** AIM OF THE TASK **
Exactly as written, copy the lines of the data below from the first through the one containing "- by intros []%elem_of_nil.".

** MATERIAL PROVIDED **
_ _ _ _
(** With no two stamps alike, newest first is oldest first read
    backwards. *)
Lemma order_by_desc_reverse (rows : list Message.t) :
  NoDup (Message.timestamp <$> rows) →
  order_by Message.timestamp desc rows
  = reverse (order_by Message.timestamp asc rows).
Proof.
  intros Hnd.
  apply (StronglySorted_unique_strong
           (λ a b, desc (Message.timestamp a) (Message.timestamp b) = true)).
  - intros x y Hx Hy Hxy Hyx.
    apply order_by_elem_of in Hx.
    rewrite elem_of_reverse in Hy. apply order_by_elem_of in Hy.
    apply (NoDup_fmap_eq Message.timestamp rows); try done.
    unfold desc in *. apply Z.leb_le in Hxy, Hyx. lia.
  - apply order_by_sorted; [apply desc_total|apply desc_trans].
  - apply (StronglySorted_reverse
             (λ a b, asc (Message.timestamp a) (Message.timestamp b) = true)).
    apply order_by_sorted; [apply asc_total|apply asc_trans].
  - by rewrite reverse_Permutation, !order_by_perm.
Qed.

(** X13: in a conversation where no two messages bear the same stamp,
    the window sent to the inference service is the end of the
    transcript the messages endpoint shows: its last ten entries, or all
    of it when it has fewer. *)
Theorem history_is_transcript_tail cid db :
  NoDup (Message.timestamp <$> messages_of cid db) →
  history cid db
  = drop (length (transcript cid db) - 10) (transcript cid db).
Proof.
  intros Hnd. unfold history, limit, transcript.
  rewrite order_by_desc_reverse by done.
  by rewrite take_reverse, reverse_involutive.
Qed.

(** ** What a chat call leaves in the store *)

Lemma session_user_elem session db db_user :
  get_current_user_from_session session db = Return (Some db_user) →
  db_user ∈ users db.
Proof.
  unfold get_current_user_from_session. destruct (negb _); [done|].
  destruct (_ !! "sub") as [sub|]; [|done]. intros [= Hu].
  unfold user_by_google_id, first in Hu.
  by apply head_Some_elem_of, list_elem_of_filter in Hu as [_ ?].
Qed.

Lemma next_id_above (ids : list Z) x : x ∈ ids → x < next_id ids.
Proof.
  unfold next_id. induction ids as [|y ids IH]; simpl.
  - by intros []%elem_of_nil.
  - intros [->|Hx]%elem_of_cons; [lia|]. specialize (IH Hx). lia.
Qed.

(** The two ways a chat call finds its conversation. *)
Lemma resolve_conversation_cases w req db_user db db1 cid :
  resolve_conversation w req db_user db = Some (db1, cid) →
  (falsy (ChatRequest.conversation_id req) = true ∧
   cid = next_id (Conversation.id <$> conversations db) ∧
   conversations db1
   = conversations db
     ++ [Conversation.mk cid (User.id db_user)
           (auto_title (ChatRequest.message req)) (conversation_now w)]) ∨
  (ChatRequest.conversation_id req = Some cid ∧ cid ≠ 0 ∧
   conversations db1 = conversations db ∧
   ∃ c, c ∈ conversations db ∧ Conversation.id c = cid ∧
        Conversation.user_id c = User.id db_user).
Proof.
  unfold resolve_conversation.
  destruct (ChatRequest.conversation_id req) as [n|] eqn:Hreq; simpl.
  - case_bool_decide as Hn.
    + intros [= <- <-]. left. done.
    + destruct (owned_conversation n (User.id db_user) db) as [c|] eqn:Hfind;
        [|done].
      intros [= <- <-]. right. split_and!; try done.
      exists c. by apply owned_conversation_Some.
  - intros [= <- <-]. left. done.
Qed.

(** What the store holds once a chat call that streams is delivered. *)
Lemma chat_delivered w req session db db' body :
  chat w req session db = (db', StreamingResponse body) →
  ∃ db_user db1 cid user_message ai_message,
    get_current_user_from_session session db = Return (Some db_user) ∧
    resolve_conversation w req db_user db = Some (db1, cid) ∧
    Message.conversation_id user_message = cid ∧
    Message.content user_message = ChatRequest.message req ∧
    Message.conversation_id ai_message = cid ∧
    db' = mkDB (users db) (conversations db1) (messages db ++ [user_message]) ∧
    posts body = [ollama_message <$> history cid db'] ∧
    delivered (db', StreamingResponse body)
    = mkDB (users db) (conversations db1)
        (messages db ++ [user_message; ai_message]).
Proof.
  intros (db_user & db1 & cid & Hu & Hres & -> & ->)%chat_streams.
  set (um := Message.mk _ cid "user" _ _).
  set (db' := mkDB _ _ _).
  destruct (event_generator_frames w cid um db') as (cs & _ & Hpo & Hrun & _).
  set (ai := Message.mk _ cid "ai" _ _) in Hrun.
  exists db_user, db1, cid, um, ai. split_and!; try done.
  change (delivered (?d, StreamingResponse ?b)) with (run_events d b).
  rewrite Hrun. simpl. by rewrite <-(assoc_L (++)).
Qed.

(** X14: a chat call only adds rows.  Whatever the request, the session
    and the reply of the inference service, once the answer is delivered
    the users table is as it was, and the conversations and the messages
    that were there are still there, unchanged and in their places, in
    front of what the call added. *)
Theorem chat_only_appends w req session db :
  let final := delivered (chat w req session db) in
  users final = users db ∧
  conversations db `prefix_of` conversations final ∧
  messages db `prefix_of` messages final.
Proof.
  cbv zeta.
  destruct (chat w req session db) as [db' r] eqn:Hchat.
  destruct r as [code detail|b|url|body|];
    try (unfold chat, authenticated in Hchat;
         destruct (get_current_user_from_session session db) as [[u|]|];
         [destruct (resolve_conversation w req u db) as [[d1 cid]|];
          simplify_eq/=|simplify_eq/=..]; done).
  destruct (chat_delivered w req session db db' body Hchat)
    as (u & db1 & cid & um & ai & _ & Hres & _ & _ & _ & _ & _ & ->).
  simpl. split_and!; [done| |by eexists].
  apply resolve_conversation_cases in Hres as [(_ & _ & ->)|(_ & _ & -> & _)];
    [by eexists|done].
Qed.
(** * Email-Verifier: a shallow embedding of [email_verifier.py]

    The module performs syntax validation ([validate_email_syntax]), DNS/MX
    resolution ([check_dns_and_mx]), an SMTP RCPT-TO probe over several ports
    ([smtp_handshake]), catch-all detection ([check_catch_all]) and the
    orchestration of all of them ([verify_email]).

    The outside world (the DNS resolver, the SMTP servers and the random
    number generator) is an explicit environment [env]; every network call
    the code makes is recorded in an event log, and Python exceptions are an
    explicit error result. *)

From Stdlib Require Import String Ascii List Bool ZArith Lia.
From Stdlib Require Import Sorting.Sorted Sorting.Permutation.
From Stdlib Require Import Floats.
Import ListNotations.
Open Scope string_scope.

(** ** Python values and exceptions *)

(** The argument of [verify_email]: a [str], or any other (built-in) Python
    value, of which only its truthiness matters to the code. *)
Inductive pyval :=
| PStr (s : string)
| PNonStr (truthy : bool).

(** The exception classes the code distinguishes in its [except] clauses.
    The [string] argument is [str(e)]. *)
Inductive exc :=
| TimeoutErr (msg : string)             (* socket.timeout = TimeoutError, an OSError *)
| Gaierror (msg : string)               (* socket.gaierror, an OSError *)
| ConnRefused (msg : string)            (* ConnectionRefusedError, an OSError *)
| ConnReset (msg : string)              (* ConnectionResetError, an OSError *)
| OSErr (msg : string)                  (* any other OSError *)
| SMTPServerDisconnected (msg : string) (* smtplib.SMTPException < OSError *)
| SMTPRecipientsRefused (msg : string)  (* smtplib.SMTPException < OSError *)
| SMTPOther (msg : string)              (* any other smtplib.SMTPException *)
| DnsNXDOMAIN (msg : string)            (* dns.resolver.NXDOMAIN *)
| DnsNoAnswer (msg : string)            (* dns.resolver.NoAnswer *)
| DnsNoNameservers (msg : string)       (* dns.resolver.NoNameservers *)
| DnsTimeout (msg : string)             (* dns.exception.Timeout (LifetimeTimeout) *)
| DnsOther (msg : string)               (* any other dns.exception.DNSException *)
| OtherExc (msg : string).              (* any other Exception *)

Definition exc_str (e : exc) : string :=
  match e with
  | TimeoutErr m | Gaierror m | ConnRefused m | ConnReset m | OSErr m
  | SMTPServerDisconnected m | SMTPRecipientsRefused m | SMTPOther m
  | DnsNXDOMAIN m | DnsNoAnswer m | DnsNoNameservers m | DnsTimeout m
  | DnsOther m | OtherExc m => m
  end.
_ _ _ _
** TASK RESULT **
(** With no two stamps alike, newest first is oldest first read
    backwards. *)
Lemma order_by_desc_reverse (rows : list Message.t) :
  NoDup (Message.timestamp <$> rows) →
  order_by Message.timestamp desc rows
  = reverse (order_by Message.timestamp asc rows).
Proof.
  intros Hnd.
  apply (StronglySorted_unique_strong
           (λ a b, desc (Message.timestamp a) (Message.timestamp b) = true)).
  - intros x y Hx Hy Hxy Hyx.
    apply order_by_elem_of in Hx.
    rewrite elem_of_reverse in Hy. apply order_by_elem_of in Hy.
    apply (NoDup_fmap_eq Message.timestamp rows); try done.
    unfold desc in *. apply Z.leb_le in Hxy, Hyx. lia.
  - apply order_by_sorted; [apply desc_total|apply desc_trans].
  - apply (StronglySorted_reverse
             (λ a b, asc (Message.timestamp a) (Message.timestamp b) = true)).
    apply order_by_sorted; [apply asc_total|apply asc_trans].
  - by rewrite reverse_Permutation, !order_by_perm.
Qed.

(** X13: in a conversation where no two messages bear the same stamp,
    the window sent to the inference service is the end of the
    transcript the messages endpoint shows: its last ten entries, or all
    of it when it has fewer. *)
Theorem history_is_transcript_tail cid db :
  NoDup (Message.timestamp <$> messages_of cid db) →
  history cid db
  = drop (length (transcript cid db) - 10) (transcript cid db).
Proof.
  intros Hnd. unfold history, limit, transcript.
  rewrite order_by_desc_reverse by done.
  by rewrite take_reverse, reverse_involutive.
Qed.

(** ** What a chat call leaves in the store *)

Lemma session_user_elem session db db_user :
  get_current_user_from_session session db = Return (Some db_user) →
  db_user ∈ users db.
Proof.
  unfold get_current_user_from_session. destruct (negb _); [done|].
  destruct (_ !! "sub") as [sub|]; [|done]. intros [= Hu].
  unfold user_by_google_id, first in Hu.
  by apply head_Some_elem_of, list_elem_of_filter in Hu as [_ ?].
Qed.

Lemma next_id_above (ids : list Z) x : x ∈ ids → x < next_id ids.
Proof.
  unfold next_id. induction ids as [|y ids IH]; simpl.
  - by intros []%elem_of_nil.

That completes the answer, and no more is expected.